The expected answer is the set of lines in the data below between the line holding "(Vec3 (wx (row2" and the line holding "Definition matrix_rows (m", inclusive, written out exactly.

------------------------------------------------

(* ===== verification/Eigen.v ===== *)
(** * Eigen: the vectors, matrices and transforms of the program

    [Eigen::Vector3d], [Matrix3d], [Matrix4d] and [Affine3d]
    ([Transform<double,3,Affine>], which stores a 4x4 matrix) over a scalar
    type with [ScalarOps], and the operations the source calls on them.
    An affine transform's operations read only the top three rows of its
    matrix and write the bottom row [0 0 0 1], as Eigen's do in [Affine]
    mode; the bottom row is still stored, because [matrix()] exposes it to
    the file reader and writer.

    The conversions that need square roots, an SVD or inverse trigonometric
    functions ([rotation()], [AngleAxisd], [Quaterniond], [eulerAngles]) are
    the interface [RotationLib]: the program's models take any instance of
    it.  [eigenRotToEigenVector3dAngleAxis] is the source's own function
    (lines 29-34) on top of that interface. *)

From Stdlib Require Import ZArith QArith.
From stdpp Require Import base tactics decidable list list_numbers strings.
From S2P Require Import Prelude Scalar.

(** ** Data *)

Record Vector3d (F : Type) : Type := Vec3 { vx : F; vy : F; vz : F }.
Arguments Vec3 {F} vx vy vz.
Arguments vx {F} v.
Arguments vy {F} v.
Arguments vz {F} v.

Record Vector4d (F : Type) : Type := Vec4 { wx : F; wy : F; wz : F; ww : F }.
Arguments Vec4 {F} wx wy wz ww.
Arguments wx {F} v.
Arguments wy {F} v.
Arguments wz {F} v.
Arguments ww {F} v.

(** A 3x3 matrix, by rows. *)
Record Matrix3d (F : Type) : Type :=
  Mat3 { m3_row0 : Vector3d F; m3_row1 : Vector3d F; m3_row2 : Vector3d F }.
Arguments Mat3 {F} m3_row0 m3_row1 m3_row2.
Arguments m3_row0 {F} m.
Arguments m3_row1 {F} m.
Arguments m3_row2 {F} m.

(** A 4x4 matrix, by rows. *)
Record Matrix4d (F : Type) : Type :=
  Mat4 { row0 : Vector4d F; row1 : Vector4d F; row2 : Vector4d F; row3 : Vector4d F }.
Arguments Mat4 {F} row0 row1 row2 row3.
Arguments row0 {F} m.
Arguments row1 {F} m.
Arguments row2 {F} m.
Arguments row3 {F} m.

(** [Eigen::Affine3d]: a transform is its 4x4 matrix. *)
Record Affine3d (F : Type) : Type := Transform { matrix : Matrix4d F }.
Arguments Transform {F} matrix.
Arguments matrix {F} a.

(** [Eigen::AngleAxisd]. *)
Record AngleAxisd (F : Type) : Type := AngleAxis { angle : F; axis : Vector3d F }.
Arguments AngleAxis {F} angle axis.
Arguments angle {F} a.
Arguments axis {F} a.

(** [Eigen::Quaterniond], with the accessors the source uses. *)
Record Quaterniond (F : Type) : Type := Quaternion { qx : F; qy : F; qz : F; qw : F }.
Arguments Quaternion {F} qx qy qz qw.
Arguments qx {F} q.
Arguments qy {F} q.
Arguments qz {F} q.
Arguments qw {F} q.

#[export] Instance Vector3d_eq_dec {F} `{EqDecision F} : EqDecision (Vector3d F).
Proof. solve_decision. Defined.
#[export] Instance Vector4d_eq_dec {F} `{EqDecision F} : EqDecision (Vector4d F).
Proof. solve_decision. Defined.
#[export] Instance Matrix3d_eq_dec {F} `{EqDecision F} : EqDecision (Matrix3d F).
Proof. solve_decision. Defined.
#[export] Instance Matrix4d_eq_dec {F} `{EqDecision F} : EqDecision (Matrix4d F).
Proof. solve_decision. Defined.
#[export] Instance Affine3d_eq_dec {F} `{EqDecision F} : EqDecision (Affine3d F).
Proof. solve_decision. Defined.

(** ** The library conversions the source only calls *)

Class RotationLib (F : Type) : Type := {
  (** [Transform::rotation()] in [Affine] mode: the rotation factor of the
      polar decomposition of the linear part. *)
  polar_rotation : Matrix3d F → Matrix3d F;
  (** [AngleAxisd(const Matrix3d&)]. *)
  toAngleAxis : Matrix3d F → AngleAxisd F;
  (** [Quaterniond(const Matrix3d&)]. *)
  toQuaternion : Matrix3d F → Quaterniond F;
  (** [Matrix3d::eulerAngles(2, 1, 0)]. *)
  eulerAngles210 : Matrix3d F → Vector3d F;
}.

(** ** Operations *)

Section Operations.
Context {F : Type} `{ScalarOps F}.
Local Open Scope scalar_scope.

Definition v3_zero : Vector3d F := Vec3 0 0 0.

Definition v3_add (a b : Vector3d F) : Vector3d F :=
  Vec3 (vx a + vx b) (vy a + vy b) (vz a + vz b).

(** [s * v], a scalar times a vector. *)
Definition v3_scale (s : F) (v : Vector3d F) : Vector3d F :=
  Vec3 (s * vx v) (s * vy v) (s * vz v).

Definition v3_dot (a b : Vector3d F) : F :=
  vx a * vx b + vy a * vy b + vz a * vz b.

Definition m3_identity : Matrix3d F :=
  Mat3 (Vec3 1 0 0) (Vec3 0 1 0) (Vec3 0 0 1).

Definition m3_col0 (m : Matrix3d F) : Vector3d F :=
  Vec3 (vx (m3_row0 m)) (vx (m3_row1 m)) (vx (m3_row2 m)).
Definition m3_col1 (m : Matrix3d F) : Vector3d F :=
  Vec3 (vy (m3_row0 m)) (vy (m3_row1 m)) (vy (m3_row2 m)).
Definition m3_col2 (m : Matrix3d F) : Vector3d F :=
  Vec3 (vz (m3_row0 m)) (vz (m3_row1 m)) (vz (m3_row2 m)).

Definition m3_mul_vec (m : Matrix3d F) (v : Vector3d F) : Vector3d F :=
  Vec3 (v3_dot (m3_row0 m) v) (v3_dot (m3_row1 m) v) (v3_dot (m3_row2 m) v).

Definition v3_mul_m3 (v : Vector3d F) (m : Matrix3d F) : Vector3d F :=
  Vec3 (v3_dot v (m3_col0 m)) (v3_dot v (m3_col1 m)) (v3_dot v (m3_col2 m)).

Definition m3_mul (a b : Matrix3d F) : Matrix3d F :=
  Mat3 (v3_mul_m3 (m3_row0 a) b) (v3_mul_m3 (m3_row1 a) b) (v3_mul_m3 (m3_row2 a) b).

Definition v3_opp (v : Vector3d F) : Vector3d F :=
  Vec3 (- vx v) (- vy v) (- vz v).

Definition m3_opp (m : Matrix3d F) : Matrix3d F :=
  Mat3 (v3_opp (m3_row0 m)) (v3_opp (m3_row1 m)) (v3_opp (m3_row2 m)).

(** The determinant, expanded along the first column. *)
Definition m3_det (m : Matrix3d F) : F :=
  let '(Mat3 (Vec3 a b c) (Vec3 d e f) (Vec3 g h i)) := m in
  (e * i - f * h) * a + (c * h - b * i) * d + (b * f - c * e) * g.

(** The inverse of a 3x3 matrix as Eigen computes it for fixed size 3: the
    cofactors scaled by [1 / det]. A singular matrix divides by zero. *)
Definition m3_inverse (m : Matrix3d F) : Matrix3d F :=
  let '(Mat3 (Vec3 a b c) (Vec3 d e f) (Vec3 g h i)) := m in
  let invdet := s_inv (m3_det m) in
  Mat3 (Vec3 ((e * i - f * h) * invdet) ((c * h - b * i) * invdet) ((b * f - c * e) * invdet))
       (Vec3 ((f * g - d * i) * invdet) ((a * i - c * g) * invdet) ((c * d - a * f) * invdet))
       (Vec3 ((d * h - e * g) * invdet) ((b * g - a * h) * invdet) ((a * e - b * d) * invdet)).

(** [Transform::linear()]: the top-left 3x3 block. *)
Definition linear (a : Affine3d F) : Matrix3d F :=
  let m := matrix a in
  Mat3 (Vec3 (wx (row0 m)) (wy (row0 m)) (wz (row0 m)))
       (Vec3 (wx (row1 m)) (wy (row1 m)) (wz (row1 m)))
       (Vec3 (wx (row2 m)) (wy (row2 m)) (wz (row2 m))).

(** [Transform::translation()]: the top three entries of the last column. *)
Definition translation (a : Affine3d F) : Vector3d F :=
  let m := matrix a in Vec3 (ww (row0 m)) (ww (row1 m)) (ww (row2 m)).

(** A transform from its linear part and translation, with the bottom row
    that [makeAffine()] writes. *)
Definition fromLinearTranslation (l : Matrix3d F) (t : Vector3d F) : Affine3d F :=
  Transform
    (Mat4 (Vec4 (vx (m3_row0 l)) (vy (m3_row0 l)) (vz (m3_row0 l)) (vx t))
          (Vec4 (vx (m3_row1 l)) (vy (m3_row1 l)) (vz (m3_row1 l)) (vy t))
          (Vec4 (vx (m3_row2 l)) (vy (m3_row2 l)) (vz (m3_row2 l)) (vz t))
          (Vec4 0 0 0 1)).

Definition identity : Affine3d F := fromLinearTranslation m3_identity v3_zero.

(** [Transform::inverse()] in [Affine] mode. *)
Definition inverse (a : Affine3d F) : Affine3d F :=
  let li := m3_inverse (linear a) in
  fromLinearTranslation li (m3_mul_vec (m3_opp li) (translation a)).

(** [operator*] of two affine transforms. *)
Definition compose (a b : Affine3d F) : Affine3d F :=
  fromLinearTranslation
    (m3_mul (linear a) (linear b))
    (v3_add (m3_mul_vec (linear a) (translation b)) (translation a)).

(** [matrix()] by rows. *)
Definition matrix_rows (m : Matrix4d F) : list (list F) :=
  let row v := [wx v; wy v; wz v; ww v] in
  [row (row0 m); row (row1 m); row (row2 m); row (row3 m)].

(** [norm()] of a 3-vector: the root of the sum of the squares. *)
Definition v3_norm `{Sqrt F} (v : Vector3d F) : F := s_sqrt (v3_dot v v).

(** Two transforms with the same top three rows: no operation of an
    affine transform tells them apart. *)
Definition same_affine (a b : Affine3d F) : Prop :=
  linear a = linear b ∧ translation a = translation b.

Context `{RotationLib F}.

(** [Transform::rotation()]. *)
Definition rotation (a : Affine3d F) : Matrix3d F := polar_rotation (linear a).

(** Source lines 29-34: the rotation as the vector [angle * axis]. *)
Definition eigenRotToEigenVector3dAngleAxis (eigenQuat : Matrix3d F) : Vector3d F :=
  let ax3d := toAngleAxis eigenQuat in
  v3_scale (angle ax3d) (axis ax3d).

End Operations.

(** ** Printing

    [operator<<] of a dense matrix with Eigen's default [IOFormat]: every
    coefficient is printed into a field as wide as the longest of them,
    right-aligned; coefficients are separated by one space and rows by a
    line feed. *)

Section Printing.
Context {F : Type} `{StreamOut F}.

Fixpoint spaces (n : nat) : string :=
  match n with O => EmptyString | S n' => " " +:+ spaces n' end.

(** [s.width(w); s << x]. *)
Definition pad (w : nat) (s : string) : string :=
  spaces (w - String.length s) +:+ s.

Definition print_rows (rows : list (list F)) : string :=
  let cells := map (map print_double) rows in
  let width := max_list (String.length <$> concat cells) in
  String.concat nl ((λ r, String.concat " " (pad width <$> r)) <$> cells).

Definition print_matrix (m : Matrix4d F) : string := print_rows (matrix_rows m).

(** A 3-vector transposed: one row. *)
Definition print_transpose (v : Vector3d F) : string :=
  print_rows [[vx v; vy v; vz v]].

End Printing.

Declare Scope eigen_scope.
Delimit Scope eigen_scope with E.
Infix "*" := compose : eigen_scope.

(** ** An instance to run the models on rationals

    Exact arithmetic has no square root or arc tangent, so this instance is
    a stand-in for Eigen's conversions: [rotation()] returns the linear part
    (what the polar decomposition of a rotation matrix is), and the
    axis-angle vector is taken to first order in the angle, [sin θ · n],
    read off the antisymmetric part of the matrix.  Where that part is
    zero the answer is Eigen's on the identity rotation: angle 0 about the
    x axis.  No theorem depends on it: it only serves to evaluate the
    models on concrete poses. *)

Definition Q_antisymmetric_part (m : Matrix3d Q) : Vector3d Q :=
  let '(Mat3 (Vec3 _ b c) (Vec3 d _ f) (Vec3 g h _)) := m in
  Vec3 ((h - f) / 2)%Q ((c - g) / 2)%Q ((d - b) / 2)%Q.

Definition Q_angle_axis (m : Matrix3d Q) : AngleAxisd Q :=
  let v := Q_antisymmetric_part m in
  if Qeq_bool (vx v) 0 && Qeq_bool (vy v) 0 && Qeq_bool (vz v) 0
  then AngleAxis 0%Q (Vec3 1 0 0)%Q
  else AngleAxis 1%Q v.

#[export] Instance Q_rotation : RotationLib Q := {|
  polar_rotation m := m;
  toAngleAxis := Q_angle_axis;
  toQuaternion m := Quaternion 0%Q 0%Q 0%Q 1%Q;
  eulerAngles210 m := Vec3 0%Q 0%Q 0%Q;
|}.

(** ** Sample poses

    Three rigid poses with rational entries (quarter turns about the z and
    the x axis, and a pure translation), on which the models are run. *)

Definition sample_turn_z : Affine3d Q :=
  fromLinearTranslation (Mat3 (Vec3 0 (-1) 0) (Vec3 1 0 0) (Vec3 0 0 1))%Q (Vec3 1 2 3)%Q.

Definition sample_turn_x : Affine3d Q :=
  fromLinearTranslation (Mat3 (Vec3 1 0 0) (Vec3 0 0 (-1)) (Vec3 0 1 0))%Q (Vec3 0 (1 # 2) 4)%Q.

Definition sample_shift : Affine3d Q :=
  fromLinearTranslation m3_identity (Vec3 (-2) 0 5)%Q.

(** [sample_shift] with a bottom row that is not [0 0 0 1], as a matrix read
    from a file may have. *)
Definition sample_skewed : Affine3d Q :=
  Transform (Mat4 (row0 (matrix sample_shift)) (row1 (matrix sample_shift))
                  (row2 (matrix sample_shift)) (Vec4 9 9 9 9)%Q).

(** ** Projections of what the constructors build *)

Section Projections.
Context {F : Type} `{ScalarOps F}.

Lemma linear_fromLinearTranslation (l : Matrix3d F) (t : Vector3d F) :
  linear (fromLinearTranslation l t) = l.
Proof. by destruct l as [[] [] []]. Qed.

Lemma translation_fromLinearTranslation (l : Matrix3d F) (t : Vector3d F) :
  translation (fromLinearTranslation l t) = t.
Proof. by destruct t. Qed.

Lemma row3_fromLinearTranslation (l : Matrix3d F) (t : Vector3d F) :
  row3 (matrix (fromLinearTranslation l t)) = Vec4 s_zero s_zero s_zero s_one.
Proof. done. Qed.

Lemma linear_compose (a b : Affine3d F) :
  linear (compose a b) = m3_mul (linear a) (linear b).
Proof. apply linear_fromLinearTranslation. Qed.

Lemma translation_compose (a b : Affine3d F) :
  translation (compose a b) =
  v3_add (m3_mul_vec (linear a) (translation b)) (translation a).
Proof. apply translation_fromLinearTranslation. Qed.

Lemma linear_inverse (a : Affine3d F) :
  linear (inverse a) = m3_inverse (linear a).
Proof. apply linear_fromLinearTranslation. Qed.

Lemma inverse_ext (a a' : Affine3d F) : same_affine a a' → inverse a = inverse a'.
Proof. intros [Hl Ht]. unfold inverse. by rewrite Hl, Ht. Qed.

Lemma compose_ext (a a' b b' : Affine3d F) :
  same_affine a a' → same_affine b b' → compose a b = compose a' b'.
Proof. intros [Hl Ht] [Hl' Ht']. unfold compose. by rewrite Hl, Ht, Hl', Ht'. Qed.

Lemma same_affine_refl (a : Affine3d F) : same_affine a a.
Proof. done. Qed.

Lemma translation_inverse (a : Affine3d F) :
  translation (inverse a) = m3_mul_vec (m3_opp (m3_inverse (linear a))) (translation a).
Proof. apply translation_fromLinearTranslation. Qed.

Lemma linear_identity : linear (identity (F:=F)) = m3_identity.
Proof. apply linear_fromLinearTranslation. Qed.

Lemma translation_identity : translation (identity (F:=F)) = v3_zero.
Proof. apply translation_fromLinearTranslation. Qed.

End Projections.

#[export] Hint Rewrite @linear_fromLinearTranslation @translation_fromLinearTranslation
  @linear_compose @translation_compose @linear_inverse @translation_inverse
  @linear_identity @translation_identity : calib.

------------------------------------------------

• RESULT OF THE TASK
       (Vec3 (wx (row2 m)) (wy (row2 m)) (wz (row2 m))).

(** [Transform::translation()]: the top three entries of the last column. *)
Definition translation (a : Affine3d F) : Vector3d F :=
  let m := matrix a in Vec3 (ww (row0 m)) (ww (row1 m)) (ww (row2 m)).

(** A transform from its linear part and translation, with the bottom row
    that [makeAffine()] writes. *)
Definition fromLinearTranslation (l : Matrix3d F) (t : Vector3d F) : Affine3d F :=
  Transform
    (Mat4 (Vec4 (vx (m3_row0 l)) (vy (m3_row0 l)) (vz (m3_row0 l)) (vx t))
          (Vec4 (vx (m3_row1 l)) (vy (m3_row1 l)) (vz (m3_row1 l)) (vy t))
          (Vec4 (vx (m3_row2 l)) (vy (m3_row2 l)) (vz (m3_row2 l)) (vz t))
          (Vec4 0 0 0 1)).

Definition identity : Affine3d F := fromLinearTranslation m3_identity v3_zero.

(** [Transform::inverse()] in [Affine] mode. *)
Definition inverse (a : Affine3d F) : Affine3d F :=
  let li := m3_inverse (linear a) in
  fromLinearTranslation li (m3_mul_vec (m3_opp li) (translation a)).

(** [operator*] of two affine transforms. *)
Definition compose (a b : Affine3d F) : Affine3d F :=
  fromLinearTranslation
    (m3_mul (linear a) (linear b))
    (v3_add (m3_mul_vec (linear a) (translation b)) (translation a)).

(** [matrix()] by rows. *)
Definition matrix_rows (m : Matrix4d F) : list (list F) :=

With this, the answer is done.